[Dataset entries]
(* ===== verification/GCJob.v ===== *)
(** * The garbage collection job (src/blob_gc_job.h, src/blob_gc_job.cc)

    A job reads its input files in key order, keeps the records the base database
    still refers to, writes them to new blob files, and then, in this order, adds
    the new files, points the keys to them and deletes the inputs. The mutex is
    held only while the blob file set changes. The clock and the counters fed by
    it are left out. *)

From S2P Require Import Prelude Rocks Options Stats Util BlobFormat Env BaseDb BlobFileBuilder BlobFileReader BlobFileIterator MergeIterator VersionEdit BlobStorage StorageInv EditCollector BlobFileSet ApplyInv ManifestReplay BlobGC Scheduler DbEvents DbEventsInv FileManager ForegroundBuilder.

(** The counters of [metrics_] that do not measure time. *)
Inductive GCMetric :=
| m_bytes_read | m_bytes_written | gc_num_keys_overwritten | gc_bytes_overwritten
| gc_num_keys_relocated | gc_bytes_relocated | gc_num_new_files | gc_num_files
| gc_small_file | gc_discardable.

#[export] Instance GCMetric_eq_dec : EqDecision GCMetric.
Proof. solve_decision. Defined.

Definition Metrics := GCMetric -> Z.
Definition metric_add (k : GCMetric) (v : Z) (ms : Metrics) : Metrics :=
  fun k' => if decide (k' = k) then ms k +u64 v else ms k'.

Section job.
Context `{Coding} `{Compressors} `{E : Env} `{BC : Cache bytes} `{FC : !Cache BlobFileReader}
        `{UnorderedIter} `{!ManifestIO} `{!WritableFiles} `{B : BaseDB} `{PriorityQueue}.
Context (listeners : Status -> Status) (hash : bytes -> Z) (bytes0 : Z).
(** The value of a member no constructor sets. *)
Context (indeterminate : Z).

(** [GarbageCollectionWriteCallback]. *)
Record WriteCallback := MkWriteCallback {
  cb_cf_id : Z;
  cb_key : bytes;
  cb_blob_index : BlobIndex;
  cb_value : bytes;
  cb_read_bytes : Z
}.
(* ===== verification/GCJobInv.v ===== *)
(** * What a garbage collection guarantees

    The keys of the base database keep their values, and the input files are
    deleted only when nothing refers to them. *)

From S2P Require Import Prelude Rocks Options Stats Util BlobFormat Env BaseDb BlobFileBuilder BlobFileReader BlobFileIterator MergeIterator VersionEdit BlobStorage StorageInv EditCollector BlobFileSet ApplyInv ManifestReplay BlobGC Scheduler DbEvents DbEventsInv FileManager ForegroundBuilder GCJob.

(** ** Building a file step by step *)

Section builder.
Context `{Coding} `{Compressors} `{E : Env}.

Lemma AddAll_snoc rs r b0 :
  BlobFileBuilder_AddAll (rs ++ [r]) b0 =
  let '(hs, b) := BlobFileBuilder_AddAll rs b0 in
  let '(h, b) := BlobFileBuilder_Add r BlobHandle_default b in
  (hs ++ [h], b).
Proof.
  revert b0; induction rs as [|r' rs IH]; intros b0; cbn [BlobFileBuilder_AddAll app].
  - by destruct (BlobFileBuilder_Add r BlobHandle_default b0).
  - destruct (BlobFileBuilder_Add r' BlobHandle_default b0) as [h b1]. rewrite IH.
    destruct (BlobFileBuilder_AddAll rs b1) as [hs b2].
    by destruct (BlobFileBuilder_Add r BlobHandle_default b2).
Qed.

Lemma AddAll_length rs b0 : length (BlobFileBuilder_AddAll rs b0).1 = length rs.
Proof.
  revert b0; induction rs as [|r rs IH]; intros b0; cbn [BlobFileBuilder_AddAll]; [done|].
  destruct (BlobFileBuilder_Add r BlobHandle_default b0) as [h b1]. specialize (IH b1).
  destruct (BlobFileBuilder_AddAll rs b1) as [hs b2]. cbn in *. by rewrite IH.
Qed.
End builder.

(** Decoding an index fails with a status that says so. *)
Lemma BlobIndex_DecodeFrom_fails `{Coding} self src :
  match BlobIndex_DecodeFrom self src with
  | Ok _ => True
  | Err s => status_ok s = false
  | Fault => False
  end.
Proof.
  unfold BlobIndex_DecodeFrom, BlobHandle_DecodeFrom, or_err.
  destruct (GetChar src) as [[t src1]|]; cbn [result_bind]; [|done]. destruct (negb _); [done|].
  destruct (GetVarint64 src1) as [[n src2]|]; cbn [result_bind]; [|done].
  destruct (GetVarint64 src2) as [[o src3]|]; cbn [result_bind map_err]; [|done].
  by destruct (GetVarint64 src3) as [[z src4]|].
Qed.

**Activity**
Restate verbatim all lines from the start of the data through the line containing "cb_cf_id : Z;", with both ends kept.

**Answer for the task**
(* ===== verification/GCJob.v ===== *)
(** * The garbage collection job (src/blob_gc_job.h, src/blob_gc_job.cc)

    A job reads its input files in key order, keeps the records the base database
    still refers to, writes them to new blob files, and then, in this order, adds
    the new files, points the keys to them and deletes the inputs. The mutex is
    held only while the blob file set changes. The clock and the counters fed by
    it are left out. *)

From S2P Require Import Prelude Rocks Options Stats Util BlobFormat Env BaseDb BlobFileBuilder BlobFileReader BlobFileIterator MergeIterator VersionEdit BlobStorage StorageInv EditCollector BlobFileSet ApplyInv ManifestReplay BlobGC Scheduler DbEvents DbEventsInv FileManager ForegroundBuilder.

(** The counters of [metrics_] that do not measure time. *)
Inductive GCMetric :=
| m_bytes_read | m_bytes_written | gc_num_keys_overwritten | gc_bytes_overwritten
| gc_num_keys_relocated | gc_bytes_relocated | gc_num_new_files | gc_num_files
| gc_small_file | gc_discardable.

#[export] Instance GCMetric_eq_dec : EqDecision GCMetric.
Proof. solve_decision. Defined.

Definition Metrics := GCMetric -> Z.
Definition metric_add (k : GCMetric) (v : Z) (ms : Metrics) : Metrics :=
  fun k' => if decide (k' = k) then ms k +u64 v else ms k'.

Section job.
Context `{Coding} `{Compressors} `{E : Env} `{BC : Cache bytes} `{FC : !Cache BlobFileReader}
        `{UnorderedIter} `{!ManifestIO} `{!WritableFiles} `{B : BaseDB} `{PriorityQueue}.
Context (listeners : Status -> Status) (hash : bytes -> Z) (bytes0 : Z).
(** The value of a member no constructor sets. *)
Context (indeterminate : Z).

(** [GarbageCollectionWriteCallback]. *)
Record WriteCallback := MkWriteCallback {
  cb_cf_id : Z;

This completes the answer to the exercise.